Exercise prompt ->
Please copy every record exactly as it is written.

━━━━━━━━━━━━━━━━

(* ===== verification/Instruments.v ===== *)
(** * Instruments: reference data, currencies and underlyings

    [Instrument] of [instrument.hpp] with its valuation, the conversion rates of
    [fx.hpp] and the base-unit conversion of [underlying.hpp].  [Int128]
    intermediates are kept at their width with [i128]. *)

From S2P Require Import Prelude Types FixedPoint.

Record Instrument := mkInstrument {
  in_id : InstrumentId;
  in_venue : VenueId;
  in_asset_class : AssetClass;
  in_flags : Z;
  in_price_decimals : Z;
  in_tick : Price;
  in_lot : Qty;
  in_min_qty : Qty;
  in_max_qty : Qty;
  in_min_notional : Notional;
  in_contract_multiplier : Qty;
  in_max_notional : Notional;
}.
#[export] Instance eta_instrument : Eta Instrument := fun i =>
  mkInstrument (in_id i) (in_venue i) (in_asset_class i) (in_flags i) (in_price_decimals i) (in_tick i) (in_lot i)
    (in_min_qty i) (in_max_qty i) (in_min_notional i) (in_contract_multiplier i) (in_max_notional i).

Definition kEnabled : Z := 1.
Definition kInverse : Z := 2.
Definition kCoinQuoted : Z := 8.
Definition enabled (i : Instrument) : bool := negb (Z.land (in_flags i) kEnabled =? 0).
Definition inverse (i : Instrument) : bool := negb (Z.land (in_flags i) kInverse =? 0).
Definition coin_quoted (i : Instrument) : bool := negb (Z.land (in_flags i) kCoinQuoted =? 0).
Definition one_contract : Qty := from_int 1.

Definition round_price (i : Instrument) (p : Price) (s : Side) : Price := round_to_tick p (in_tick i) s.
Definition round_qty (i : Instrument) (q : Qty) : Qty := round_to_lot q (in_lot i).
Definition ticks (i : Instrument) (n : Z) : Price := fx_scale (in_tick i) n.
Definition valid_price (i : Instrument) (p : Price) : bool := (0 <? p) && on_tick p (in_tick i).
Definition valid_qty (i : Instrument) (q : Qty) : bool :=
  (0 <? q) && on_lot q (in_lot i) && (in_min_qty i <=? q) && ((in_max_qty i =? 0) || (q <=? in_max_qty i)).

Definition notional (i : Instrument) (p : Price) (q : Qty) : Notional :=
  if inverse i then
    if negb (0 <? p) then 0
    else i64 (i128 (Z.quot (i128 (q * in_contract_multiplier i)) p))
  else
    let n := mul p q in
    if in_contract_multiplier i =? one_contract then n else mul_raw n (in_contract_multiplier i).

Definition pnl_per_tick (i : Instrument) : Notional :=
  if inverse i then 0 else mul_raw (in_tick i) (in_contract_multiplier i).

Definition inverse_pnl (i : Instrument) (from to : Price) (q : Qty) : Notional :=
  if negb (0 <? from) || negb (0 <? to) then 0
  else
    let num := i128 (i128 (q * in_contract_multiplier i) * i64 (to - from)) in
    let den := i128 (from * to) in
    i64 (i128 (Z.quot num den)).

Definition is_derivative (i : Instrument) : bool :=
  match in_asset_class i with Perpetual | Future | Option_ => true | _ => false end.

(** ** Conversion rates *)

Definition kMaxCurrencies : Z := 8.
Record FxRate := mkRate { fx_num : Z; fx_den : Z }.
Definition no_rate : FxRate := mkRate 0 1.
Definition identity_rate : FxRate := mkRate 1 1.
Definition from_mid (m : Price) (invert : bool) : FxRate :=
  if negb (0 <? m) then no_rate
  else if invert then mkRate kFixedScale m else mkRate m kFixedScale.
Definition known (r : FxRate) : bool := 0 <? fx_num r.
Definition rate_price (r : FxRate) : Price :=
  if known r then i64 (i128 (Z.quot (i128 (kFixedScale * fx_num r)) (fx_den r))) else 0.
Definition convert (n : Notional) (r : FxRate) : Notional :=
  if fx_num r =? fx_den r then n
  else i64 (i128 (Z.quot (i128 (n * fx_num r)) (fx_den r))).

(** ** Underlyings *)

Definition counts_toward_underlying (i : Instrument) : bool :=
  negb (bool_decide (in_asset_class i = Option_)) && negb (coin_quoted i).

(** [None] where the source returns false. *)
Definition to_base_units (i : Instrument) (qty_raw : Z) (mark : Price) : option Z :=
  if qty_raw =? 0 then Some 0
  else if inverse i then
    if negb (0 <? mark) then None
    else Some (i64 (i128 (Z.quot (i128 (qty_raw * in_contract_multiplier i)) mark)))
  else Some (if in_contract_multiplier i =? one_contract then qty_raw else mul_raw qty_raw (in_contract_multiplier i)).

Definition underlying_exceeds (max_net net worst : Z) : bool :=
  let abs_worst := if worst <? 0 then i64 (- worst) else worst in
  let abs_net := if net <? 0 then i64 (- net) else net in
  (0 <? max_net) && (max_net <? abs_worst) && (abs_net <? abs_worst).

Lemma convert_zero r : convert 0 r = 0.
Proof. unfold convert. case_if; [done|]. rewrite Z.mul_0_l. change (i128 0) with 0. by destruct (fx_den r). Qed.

━━━━━━━━━━━━━━━━

Task output ->
(* ===== verification/Instruments.v ===== *)
(** * Instruments: reference data, currencies and underlyings

    [Instrument] of [instrument.hpp] with its valuation, the conversion rates of
    [fx.hpp] and the base-unit conversion of [underlying.hpp].  [Int128]
    intermediates are kept at their width with [i128]. *)

From S2P Require Import Prelude Types FixedPoint.

Record Instrument := mkInstrument {
  in_id : InstrumentId;
  in_venue : VenueId;
  in_asset_class : AssetClass;
  in_flags : Z;
  in_price_decimals : Z;
  in_tick : Price;
  in_lot : Qty;
  in_min_qty : Qty;
  in_max_qty : Qty;
  in_min_notional : Notional;
  in_contract_multiplier : Qty;
  in_max_notional : Notional;
}.
#[export] Instance eta_instrument : Eta Instrument := fun i =>
  mkInstrument (in_id i) (in_venue i) (in_asset_class i) (in_flags i) (in_price_decimals i) (in_tick i) (in_lot i)
    (in_min_qty i) (in_max_qty i) (in_min_notional i) (in_contract_multiplier i) (in_max_notional i).

Definition kEnabled : Z := 1.
Definition kInverse : Z := 2.
Definition kCoinQuoted : Z := 8.
Definition enabled (i : Instrument) : bool := negb (Z.land (in_flags i) kEnabled =? 0).
Definition inverse (i : Instrument) : bool := negb (Z.land (in_flags i) kInverse =? 0).
Definition coin_quoted (i : Instrument) : bool := negb (Z.land (in_flags i) kCoinQuoted =? 0).
Definition one_contract : Qty := from_int 1.

Definition round_price (i : Instrument) (p : Price) (s : Side) : Price := round_to_tick p (in_tick i) s.
Definition round_qty (i : Instrument) (q : Qty) : Qty := round_to_lot q (in_lot i).
Definition ticks (i : Instrument) (n : Z) : Price := fx_scale (in_tick i) n.
Definition valid_price (i : Instrument) (p : Price) : bool := (0 <? p) && on_tick p (in_tick i).
Definition valid_qty (i : Instrument) (q : Qty) : bool :=
  (0 <? q) && on_lot q (in_lot i) && (in_min_qty i <=? q) && ((in_max_qty i =? 0) || (q <=? in_max_qty i)).

Definition notional (i : Instrument) (p : Price) (q : Qty) : Notional :=
  if inverse i then
    if negb (0 <? p) then 0
    else i64 (i128 (Z.quot (i128 (q * in_contract_multiplier i)) p))
  else
    let n := mul p q in
    if in_contract_multiplier i =? one_contract then n else mul_raw n (in_contract_multiplier i).

Definition pnl_per_tick (i : Instrument) : Notional :=
  if inverse i then 0 else mul_raw (in_tick i) (in_contract_multiplier i).

Definition inverse_pnl (i : Instrument) (from to : Price) (q : Qty) : Notional :=
  if negb (0 <? from) || negb (0 <? to) then 0
  else
    let num := i128 (i128 (q * in_contract_multiplier i) * i64 (to - from)) in
    let den := i128 (from * to) in
    i64 (i128 (Z.quot num den)).

Definition is_derivative (i : Instrument) : bool :=
  match in_asset_class i with Perpetual | Future | Option_ => true | _ => false end.

(** ** Conversion rates *)

Definition kMaxCurrencies : Z := 8.
Record FxRate := mkRate { fx_num : Z; fx_den : Z }.
Definition no_rate : FxRate := mkRate 0 1.
Definition identity_rate : FxRate := mkRate 1 1.
Definition from_mid (m : Price) (invert : bool) : FxRate :=
  if negb (0 <? m) then no_rate
  else if invert then mkRate kFixedScale m else mkRate m kFixedScale.
Definition known (r : FxRate) : bool := 0 <? fx_num r.
Definition rate_price (r : FxRate) : Price :=
  if known r then i64 (i128 (Z.quot (i128 (kFixedScale * fx_num r)) (fx_den r))) else 0.
Definition convert (n : Notional) (r : FxRate) : Notional :=
  if fx_num r =? fx_den r then n
  else i64 (i128 (Z.quot (i128 (n * fx_num r)) (fx_den r))).

(** ** Underlyings *)

Definition counts_toward_underlying (i : Instrument) : bool :=
  negb (bool_decide (in_asset_class i = Option_)) && negb (coin_quoted i).

(** [None] where the source returns false. *)
Definition to_base_units (i : Instrument) (qty_raw : Z) (mark : Price) : option Z :=
  if qty_raw =? 0 then Some 0
  else if inverse i then
    if negb (0 <? mark) then None
    else Some (i64 (i128 (Z.quot (i128 (qty_raw * in_contract_multiplier i)) mark)))
  else Some (if in_contract_multiplier i =? one_contract then qty_raw else mul_raw qty_raw (in_contract_multiplier i)).

Definition underlying_exceeds (max_net net worst : Z) : bool :=
  let abs_worst := if worst <? 0 then i64 (- worst) else worst in
  let abs_net := if net <? 0 then i64 (- net) else net in
  (0 <? max_net) && (max_net <? abs_worst) && (abs_net <? abs_worst).

Lemma convert_zero r : convert 0 r = 0.
Proof. unfold convert. case_if; [done|]. rewrite Z.mul_0_l. change (i128 0) with 0. by destruct (fx_den r). Qed.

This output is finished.